Goal of the exercise »
Once you find the line with "intros [j [_ E]]. injection" in the data that follows, repeat it and every line after it exactly, through the line with "rewrite Nat2Z.id in".

========

(** In a run on [varied_table] the first row is labelled [-1]. *)
Lemma example_scores_first_column (X : matrix) :
  fitted_scores example_externals X = column_of 0 X.
Proof.
  unfold fitted_scores, column_of. simpl. apply map_ext.
  intros [| x r]; reflexivity.
Qed.

Lemma varied_table_first_feature :
  column_of 0 (X_features (header_none varied_table)) = [1; 3].
Proof. reflexivity. Qed.

Lemma varied_table_first_label :
  nth_error (iforest_labels example_externals (X_of varied_table)) 0
  = Some (-1)%Z.
Proof.
  destruct varied_table_input as [I Fin].
  rewrite (X_of_input_table varied_table I Fin).
  unfold iforest_labels. rewrite example_scores_first_column.
  rewrite (X_scaled_column varied_table 0 I Fin) by (simpl; lia).
  rewrite varied_table_first_feature. unfold scaled_column.
  pose proof (scale_of_pos [1; 3]) as P.
  set (m := np_mean [1; 3]). set (sd := scale_of [1; 3]) in *.
  assert ((1 - m) / sd < (3 - m) / sd) as Lt.
  { unfold Rdiv. apply Rmult_lt_compat_r; [now apply Rinv_0_lt_compat | lra]. }
  apply (lowest_score_flagged _ 0 ((1 - m) / sd)).
  - simpl. lia.
  - reflexivity.
  - intros [| [| j]] y Hj Hy; [contradiction | | destruct j; discriminate].
    simpl in Hy. injection Hy as <-. exact Lt.
Qed.

Lemma iforest_sentinels_and_report_witness :
  exists df df_encoded X a b s4 d,
    (run_to_cell4 example_externals varied_table empty_session
     = (inr (df, (df_encoded, X), a, b), s4)
     /\ frames s4 !! df_encoded = Some d
     /\ get_column (LStr "anomaly_iforest") (columns d) = Some (Int64 a)
     /\ Forall (fun lab => lab = (-1)%Z \/ lab = 1%Z) a
     /\ cell_evaluate example_externals df df_encoded s4
        = (inl SyntaxError, s4)
     /\ notebook example_externals varied_table empty_session
        = (inl SyntaxError, s4))
    /\ nth_error a 0 = Some (-1)%Z.
Proof.
  destruct (proj2 (iforest_sentinels_and_report
                     example_externals empty_session varied_table)
              (proj1 varied_table_input) (proj2 varied_table_input))
    as (df & df_encoded & X & a & b & s4 & d & H).
  exists df, df_encoded, X, a, b, s4, d. split; [exact H |].
  destruct H as [E _].
  rewrite (run_to_cell4_ok example_externals empty_session varied_table
             (proj1 varied_table_input) (proj2 varied_table_input)) in E.
  apply (f_equal (fun r : (exn + _) * session example_externals =>
                    match fst r with
                    | inr v => snd (fst v)
                    | inl _ => []
                    end)) in E.
  unfold values_of in E. cbv beta iota in E. cbn [fst snd] in E.
  rewrite <- E. exact varied_table_first_label.
Defined.

(** ** The autoencoder *)

Lemma gt_astype_int_cases (e t : R) :
  (e > t /\ gt_astype_int e t = 1%Z) \/ (~ e > t /\ gt_astype_int e t = 0%Z).
Proof.
  unfold gt_astype_int, Rgt. destruct (Rlt_dec t e); auto.
Qed.

(** C1. For every error array, each row's label is 1 when its error is
    strictly greater than [mean + 3 * std] of that same array and 0
    otherwise; and whenever the Autoencoder Scorer returns, its error array
    is the one computed from the reconstructions, its threshold is
    [mean + 3 * std] of that array and its labels are the ones this rule
    gives for that array. *)
Theorem autoencoder_threshold_rule
  (L : externals) (df_encoded : loc) (X : matrix) (s : session L) :
  (forall mse,
     Forall2
       (fun e lab =>
          (e > np_mean mse + 3 * np_std mse /\ lab = 1%Z)
          \/ (~ e > np_mean mse + 3 * np_std mse /\ lab = 0%Z))
       mse (anomaly_autoencoder mse))
  /\ match fst (cell_autoencoder L df_encoded X s) with
     | inr (mse, labels) =>
         mse = losses_mse X (map (keras_predict L (fst (keras_fit L X (entropy s)))) X)
         /\ threshold mse = np_mean mse + 3 * np_std mse
         /\ labels = anomaly_autoencoder mse
     | inl e =>
         frames s !! df_encoded = None
         \/ exists d, frames s !! df_encoded = Some d /\ index_len d <> length X
     end.
Proof.
  split.
  - intro mse. unfold anomaly_autoencoder, threshold.
    generalize (np_mean mse + 3 * np_std mse). intro t.
    induction mse as [| e mse IH]; simpl; constructor;
      [apply gt_astype_int_cases | exact IH].
  - destruct (frames s !! df_encoded) as [d |] eqn:Hl.
    + destruct (decide (length X = index_len d)) as [E | N].
      * rewrite (cell_autoencoder_run L s df_encoded d X Hl E). simpl.
        repeat split.
      * unfold cell_autoencoder.
        rewrite (bind_run L _ _ _ _ _ (Sequential_fit_run L s X)).
        unfold bind, setitem, bind, get_frame. simpl. rewrite Hl.
        destruct (decide _) as [E | _]; simpl.
        -- exfalso. apply N. simpl in E.
           rewrite anomaly_autoencoder_length in E.
           rewrite losses_mse_length in E by now rewrite length_map.
           exact E.
        -- right. exists d. split; [reflexivity | congruence].
    + unfold cell_autoencoder.
      rewrite (bind_run L _ _ _ _ _ (Sequential_fit_run L s X)).
      unfold bind, setitem, bind, get_frame. simpl. rewrite Hl. simpl.
      now left.
Qed.

(** * Further properties of the notebook's code *)

(** ** Loading and reading columns *)

Lemma header_none_labels F k :
  List.In k (map fst (columns (header_none F)))
  <-> exists j, (j < length (fields F))%nat /\ k = LInt (Z.of_nat j).
Proof.
  simpl. rewrite label_from_labels, in_map_iff. split.
  - intros [j [E I]]. apply in_seq in I. exists j. split; [lia | now symmetry].
  - intros [j [Hj ->]]. exists j. split; [reflexivity |]. apply in_seq. lia.
Qed.

Lemma get_column_header_none F k :
  get_column k (columns (header_none F))
  = match k with
    | LInt z =>
        if (z <? 0)%Z then None else nth_error (fields F) (Z.to_nat z)
    | LStr _ => None
    end.
Proof.
  destruct k as [z | str].
  - destruct (Z.ltb_spec z 0) as [Hz | Hz].
    + apply get_column_None. rewrite header_none_labels.
      intros [j [_ E]]. injection E as E. lia.
    + destruct (nth_error (fields F) (Z.to_nat z)) as [c |] eqn:E.
      * rewrite <- (Z2Nat.id z Hz) at 1.
        apply (get_column_label_from (fields F) 0 (Z.to_nat z) c E).
      * apply get_column_None. rewrite header_none_labels.
        intros [j [Hj E']]. injection E' as E'. subst z.
        rewrite Nat2Z.id in E. apply nth_error_None in E. lia.
  - apply get_column_None. rewrite header_none_labels.
    intros [j [_ E]]. discriminate.
Qed.

(** [pd.read_csv(..., header=None)] followed by [df[k]]: the column at
    position [k] of the file for an integer [k] within the width of the
    table, [KeyError] for every other label. *)
Theorem read_csv_then_getitem
  (L : externals) (s : session L) (F : raw_table) (k : label) :
  fst (bind (read_csv L F) (fun df => getitem L df k) s)
  = match k with
    | LInt z =>
        if (z <? 0)%Z then inl KeyError
        else match nth_error (fields F) (Z.to_nat z) with
             | Some c => inr c
             | None => inl KeyError
             end
    | LStr _ => inl KeyError
    end.
Proof.
  rewrite (bind_run L _ _ s (df_loc s) (loaded s F)) by reflexivity.
  assert (frames (loaded s F) !! df_loc s = Some (header_none F)) as Hdf
    by (simpl; apply lookup_insert_eq).
  pose proof (get_column_header_none F k) as G.
  destruct (get_column k (columns (header_none F))) as [c |] eqn:E.
  - rewrite (getitem_run L _ _ _ _ _ Hdf E). simpl.
    destruct k as [z | str]; [| discriminate].
    destruct (z <? 0)%Z; [discriminate |]. now rewrite <- G.
  - unfold getitem, bind, get_frame. rewrite Hdf, E. simpl.
    destruct k as [z | str]; [| reflexivity].
    destruct (z <? 0)%Z; [reflexivity |]. now rewrite <- G.
Qed.

(** ** Assigning and dropping columns *)

Lemma set_column_absent k v cs :
  ~ List.In k (map fst cs) -> set_column k v cs = cs ++ [(k, v)].
Proof.
  induction cs as [| [k' c] cs IH]; simpl; intro NI; [reflexivity |].
  rewrite decide_False by (intro E; apply NI; now left).
  f_equal. apply IH. tauto.
Qed.

Lemma set_column_twice k v v' cs :
  set_column k v (set_column k v' cs) = set_column k v cs.
Proof.
  induction cs as [| [k' c] cs IH]; simpl.
  - now rewrite decide_True.
  - destruct (decide (k = k')) as [-> | N]; simpl.
    + now rewrite decide_True.
    + rewrite decide_False by exact N. now rewrite IH.
Qed.

Lemma get_drop_same k cs : get_column k (drop_column k cs) = None.
Proof.
  apply get_column_None. intro I. apply in_map_iff in I.
  destruct I as [[k' c] [E I]]. simpl in E. subst k'.
  apply filter_In in I. destruct I as [_ I]. simpl in I.
  now rewrite bool_decide_true in I.
Qed.

Lemma get_drop_other k k' cs :
  k <> k' -> get_column k (drop_column k' cs) = get_column k cs.
Proof.
  intro N. induction cs as [| [k0 c0] cs IH]; simpl; [reflexivity |].
  destruct (decide (k0 = k')) as [-> | N0].
  - rewrite bool_decide_true by reflexivity. simpl.
    rewrite decide_False by exact N. exact IH.
  - rewrite bool_decide_false by exact N0. simpl.
    destruct (decide (k = k0)); [reflexivity | exact IH].
Qed.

========

Solution to this problem »
      intros [j [_ E]]. injection E as E. lia.
    + destruct (nth_error (fields F) (Z.to_nat z)) as [c |] eqn:E.
      * rewrite <- (Z2Nat.id z Hz) at 1.
        apply (get_column_label_from (fields F) 0 (Z.to_nat z) c E).
      * apply get_column_None. rewrite header_none_labels.
        intros [j [Hj E']]. injection E' as E'. subst z.
        rewrite Nat2Z.id in E. apply nth_error_None in E. lia.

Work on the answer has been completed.